Ron Clayton wanted to go home.
The Recreation Building was just ahead; at least it would be warm inside. He pushed in through the outer and inner doors, and he heard the burst of music from the jukebox. His stomach tightened up into a hard cramp.
They were playing Heinlein’s Green Hills of Earth.
There was almost no other sound in the room, although it was full of people. There were plenty of colonists who claimed to like Mars, but even they were silent when that song was played.
Clayton wanted to go over and smash the machine—make it stop reminding him. He clenched his teeth and his fists and his eyes and cursed mentally. God, how I hate Mars!
When the hauntingly nostalgic last chorus faded away, he walked over to the machine and fed it full of enough coins to keep it going on something else until he left.

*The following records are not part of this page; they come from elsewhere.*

(* ===== verification/Outcome.v ===== *)
(** * Outcomes of running C code

    The result type of the parts of the development in which memory accesses
    can go wrong or loops need fuel, with its monad. *)

From S2P Require Import Prelude.

(** A result, or an access outside valid memory.  [NoFuel] marks a loop that
    was cut off by its fuel. *)
Inductive outcome (A : Type) :=
| Ret (a : A)
| OutOfBounds
| NoFuel.
Arguments Ret {A} a.
Arguments OutOfBounds {A}.
Arguments NoFuel {A}.

#[global] Instance outcome_ret : MRet outcome := @Ret.
#[global] Instance outcome_bind : MBind outcome := fun A B f m =>
  match m with Ret a => f a | OutOfBounds => OutOfBounds | NoFuel => NoFuel end.

(** A read that may fail. *)
Definition of_option {A} (o : option A) : outcome A :=
  match o with Some a => Ret a | None => OutOfBounds end.

Lemma bind_Ret {A B} (m : outcome A) (f : A -> outcome B) b :
  m ≫= f = Ret b -> exists a, m = Ret a /\ f a = Ret b.
Proof. destruct m as [a| |]; simpl; intros Hf; [by exists a|done|done]. Qed.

At the bar, he ordered a beer and used it to wash down another oxidation tablet. It wasn’t good beer; it didn’t even deserve the name. The atmospheric pressure was so low as to boil all the carbon dioxide out of it, so the brewers never put it back in after fermentation.
He was sorry for what he had done—really and truly sorry. If they’d only give him one more chance, he’d make good. Just one more chance. He’d work things out.
He’d promised himself that both times they’d put him up before, but things had been different then. He hadn’t really been given another chance, what with parole boards and all.